For the United States, it predicts that the nation's gross domestic product - the value of all goods and services produced in the United States - will plummet 8% this year, even more than its April estimate of a 5.9% drop. Earlier this month, for example, the World Bank projected that the global economy would shrink 5.2% this year.
Polls opened in Russia for a week-long vote on constitutional changes that would allow President Vladimir Putin to stay in power until 2036. The vote on a slew of constitutional amendments, proposed by Putin in January, was initially scheduled for April 22, but was postponed because of the coronavirus pandemic. It was later rescheduled for July 1, with polling stations opening a week earlier and staying open for seven days in an effort to avoid crowds on the main voting day.
The proposed amendments include a change in the constitution that would allow the 67-year-old Putin, who has ruled Russia for over two decades, to run for two more six-year terms after his current one expires in 2024. Other amendments talk about improving social benefits, define marriage as a union of a man and and a woman and redistribute executive powers within the government, strengthening the presidency.
The pilots of a plane that crashed last month in Pakistan, killing 98 people, were pre-occupied by the coronavirus crisis and tried to land with the aircraft's wheels still up, according to initial official reports. The Pakistan International Airlines (PIA) plane crashed into a crowded residential area on 22 May after both engines failed as it approached Karachi airport for a second landing attempt, killing all but two people on board, and a child on the ground.

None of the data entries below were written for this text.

(* ===== verification/StoreProps.v ===== *)
(** * Crash recovery of the working-set store

    What the records on disk say about the store ([holds]), that every method keeps the records
    and the memory in step, and that loading the records gives the memory back. The theorems: keys
    are parsed back to the record they name; a store loaded after a crash is the store as it was
    when the last batch that reached the disk was taken; a peer has at most ten Olm sessions, and
    they are handed out by most recent use. *)

From Stdlib Require Import Ascii.
From S2P Require Import Prelude Persist Ids OutgoingQueue Store.

Local Open Scope Z_scope.

(** [serde_json] reads back the session orders and counters it wrote. *)
Class RecordJsonLaws `{RecordJson} : Prop := {
  order_roundtrip o b : order_to_vec o = Ok b → order_from_slice b = Ok o;
  counters_roundtrip c b : counters_to_vec c = Ok b → counters_from_slice b = Ok c
}.

(** ** Keys *)

Definition rec_key (d : DeviceId) (r : RecognizedRecord) : RecordKey :=
  match r with
  | RAccount => account_record_key d
  | ROlmSession c i => olm_session_record_key d c i
  | ROlmSessionOrder c => olm_session_order_record_key d c
  | RInboundGroupSession room i => inbound_group_session_record_key d room i
  | ROutboundGroupSession room => outbound_group_session_record_key d room
  | RDevices u => devices_record_key d u
  | RTrackedUser u => tracked_user_record_key d u
  | RWithheld room i => withheld_record_key d room i
  | RBackupKey => backup_key_record_key d
  | RCrossSigningKeys => cross_signing_keys_record_key d
  | RSyncToken => sync_token_record_key d
  | RRoomState room => room_state_record_key d room
  | RPendingRequest i => pending_request_record_key d i
  | RCounters => counters_record_key d
  end.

The preliminary report outlines the flight's chaotic final minutes and a bizarre series of errors compounded by communication failures with air traffic control. Investigators found the plane was at more than twice the correct altitude when it first approached the runway, and the tower advised the pilots to circle for a more gradual descent, the report states.
A Tanzanian subsistence miner has hit the jackpot after the government handed him a cheque for 7.74bn Tanzanian shillings ($3.35m) for the two largest tanzanite gemstones ever found. The two dark violet-blue gemstones, each about the dimensions of a forearm, were discovered by Saniniu Laizer in one of the tanzanite mines in the north of the country which are surrounded by a wall to control cross-border smuggling of the gemstones.
"There will be a big party tomorrow," the small-scale miner from Simanjiro district in Manyara, told the BBC. The first gemstone weighed 9.27kg, while the second weighed 5.103kg, a mines ministry spokesperson said. Tanzanite is a gemstone found only in a small northern region of the east African nation. Tanzania last year set up trading centres around the country to allow artisanal miners to sell their gems and gold to the government. Artisanal miners are not officially employed by any mining companies and usually mine by hand.